Еще одна особенность роллановской «реки» сформулирована в «Диалоге автора со своей тенью» (предисловие к первому изданию «Ярмарки на площади», 1908). Тень — это, естественно, родственно близкий автору герой, но автор готов следовать за собственной тенью по пути к истине, к будущему. Самое существенное и сокровенное в себе автор обнаруживает, устанавливает с помощью этого необычного двойника, с помощью необычного монолога, в котором сливаются голос автора и голос героя. Образ «героя-автора» придает органическое единство повествованию, которое порой кажется разностильным.

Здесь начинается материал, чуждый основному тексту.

(** The message, or the message with its data, is longer than what is left of
    out_packet: the copy overruns it. *)
Lemma exec_capi_getmessage_overflow r s p c' m :
  wf_server s → decode_request (fget in_packet s) = Some r →
  capi20_get_message (rh_app_id r) (fget capi s) = (0, p, c') →
  library_message c' p = Some m → 9960 < blen m →
  ∃ s', exec_capi_getmessage s = (Faulted OutOfBounds, s').
Proof.
  intros Hwf Hr Hg Hm Hl.
  eexists. hstart Hwf Hr. unfold exec_capi_getmessage. repeat hstep.
  cbv beta iota. repeat hstep. change (u32 0 =? 0) with true. repeat hstep.
  apply bind_Some in Hm as (l & Hl2 & Hm). unfold getmessage_copy. rewrite bind_assoc.
  erewrite bind_done; [|apply packet_read_capi; eassumption]. cbv beta.
  rewrite bind_assoc. erewrite bind_done; [|apply packet_read_capi; eassumption]. cbv beta.
  rewrite bind_assoc. apply bind_faulted.
  apply (packet_store_payload_fault 0); [done..|]. apply splice_None.
  pose proof (length_payload_area s Hwf). unfold blen in *. lia.
Qed.

Lemma exec_capi_getmessage_data_overflow r s p c' m len2 q d :
  wf_server s → decode_request (fget in_packet s) = Some r →
  capi20_get_message (rh_app_id r) (fget capi s) = (0, p, c') →
  library_message c' p = Some m → 18 ≤ blen m ≤ 9960 → is_DATA_B3_IND m s →
  get_u16 m 16 = Some len2 → get_u32 m 12 = Some q →
  capi20_memory c' q len2 = Some d → 9960 < blen m + len2 →
  ∃ s', exec_capi_getmessage s = (Faulted OutOfBounds, s').
Proof.
  intros Hwf Hr Hg Hm Hl [Hc1 Hc2] H2 Hq Hd Hlen. eexists.
  pose proof (capi20_memory_length _ _ _ _ Hd) as Hdl.
  erewrite exec_capi_getmessage_copied by (done || lia).
  unfold getmessage_rest. change ((0x86 =? 0x86) && (0x82 =? 0x82)) with true.
  destruct (Z.ltb_spec (blen m) 18); [lia|].
  apply get_le_app_l with (b := drop (length m) (payload_area s)) in H2, Hq.
  fold (message_area m s) in H2, Hq. repeat hstep.
  erewrite bind_done; [|by apply packet_read_capi]. cbv beta. repeat hstep.
  apply bind_faulted, (packet_store_payload_fault (blen m)); [done|lia|]. apply splice_None.
  pose proof (length_payload_area s Hwf). unfold message_area. rewrite blen_app.
  unfold blen in *. rewrite length_drop. lia.
Qed.

(** The pointers the library hands out are not mapped. *)
Lemma exec_capi_getmessage_unmapped r s p c' :
  wf_server s → decode_request (fget in_packet s) = Some r →
  capi20_get_message (rh_app_id r) (fget capi s) = (0, p, c') →
  library_message c' p = None → ∃ s', exec_capi_getmessage s = (Faulted OutOfBounds, s').
Proof.
  intros Hwf Hr Hg Hm. eexists. hstart Hwf Hr. unfold exec_capi_getmessage. repeat hstep.
  cbv beta iota. repeat hstep. change (u32 0 =? 0) with true. repeat hstep.
  unfold getmessage_copy. rewrite bind_assoc. unfold library_message in Hm.
  destruct (capi20_memory c' p 2) as [l|] eqn:Hl.
  - erewrite bind_done; [|apply packet_read_capi; eassumption]. cbv beta. rewrite bind_assoc.
    by apply bind_faulted, packet_read_capi_fault.
  - by apply bind_faulted, packet_read_capi_fault.
Qed.
(** What the daemon writes to a running card is handed
    to kernelcapi with its application id - as a buffer whose [len] is twice the
    length of the message, with the controller as the daemon wrote it, and without
    a report of the NCCI of a new connection. *)
Theorem write_delivers i c ctrl buffer appl (s : state) :
  256 ≤ CAPI_CONNECT_B3_CONF → 256 ≤ CAPI_CONNECT_B3_IND →
  fget cards s !! i = Some c → cd_status c = CARD_RUNNING → cd_ctrl c = Some ctrl →
  km_allocs s = [] → 12 ≤ blen buffer → get_u16 buffer 2 = Some appl →
  ∃ s' m, capiproxy_write i buffer s = (Done (blen buffer), s') ∧
    fget calls s' = fget calls s ++ [handle_capimsg i appl m] ∧
    skb_len m = 2 * blen buffer ∧ take (length buffer) (skb_data m) = buffer.
Proof.
  intros Hc1 Hc2 Hc Hst Hct Hal Hl Ha. unfold capiproxy_write.
  rewrite (bind_done _ _ _ _ _ (get_card_run i c s Hc)). rewrite Hst. cbn [negb Z.eqb].
  change (CARD_RUNNING =? CARD_RUNNING) with true. cbn [negb].
  destruct (try_alloc_run (blen buffer + 1) s Hal) as (s1 & E1 & Hcards & Hcalls).
  erewrite bind_done by exact E1. cbv beta iota zeta.
  set (m0 := skb_put _ _).
  assert (Hd0 : skb_data m0 = skb_data (alloc_skb (blen buffer + 1))).
  { unfold m0. by rewrite skb_put_data, skb_data_set_len. }
  pose proof (alloc_skb_size (blen buffer + 1) ltac:(lia)) as Hsz.
  set (rest := drop (length buffer) (skb_data (alloc_skb (blen buffer + 1)))).
  erewrite bind_done.
  2:{ eapply fill_run; [exact Hd0|].
      apply (splice_append [] (skb_data (alloc_skb (blen buffer + 1)))); [done|unfold blen in *; lia]. }
  cbv beta. set (m := set_skb_data _ m0).
  assert (Hm : skb_data m = buffer ++ rest) by by unfold m; rewrite skb_data_set.
  rewrite Hm, capimsg_appid, capimsg_ncci, capimsg_command.
  rewrite (get_le_app_l 2 buffer rest 2 appl Ha).
  destruct (get_le_is_Some 4 buffer 8) as (n & Hn); [lia|lia|].
  destruct (get_le_is_Some 1 buffer 4) as (cmd & Hcmd); [lia|lia|].
  rewrite (get_le_app_l 4 _ rest _ _ Hn), (get_le_app_l 1 _ rest _ _ Hcmd).
  pose proof (get_le_bound _ _ _ _ Hcmd).
  do 2 (erewrite bind_done by done; cbv beta).
  unfold deref_ctrl. rewrite Hct. do 2 (erewrite bind_done by done; cbv beta).
  replace (cmd =? CAPI_CONNECT_B3_CONF) with false by lia.
  replace (cmd =? CAPI_CONNECT_B3_IND) with false by lia. cbn [orb when].
  erewrite bind_done by done. cbv beta.
  erewrite bind_done by (apply (set_card_run i _ c); by rewrite Hcards). cbv beta.
  erewrite bind_done by done. cbv beta. eexists _, m. split; [reflexivity|]. split_and!.
  - change (fget calls s1 ++ [handle_capimsg i appl m] = fget calls s ++ [handle_capimsg i appl m]).
    by rewrite Hcalls.
  - unfold m, m0. rewrite skb_len_set_data, skb_put_len, skb_len_set. lia.
  - rewrite Hm. by apply take_app_length.
Qed.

По определению Роллана, композиция «Жан-Кристофа» — музыкальная, «четырехчастная симфония». Части этой симфонии — этапы становления героя, музыка его души, бесконечная и бесконечно меняющаяся гамма чувств и ощущений, возникающая при соприкосновении с внешним миром. Начиная со смутных образов, возникших у новорожденного, и кончая впечатлениями всей жизни, проносящимися в угасающем сознании умирающего.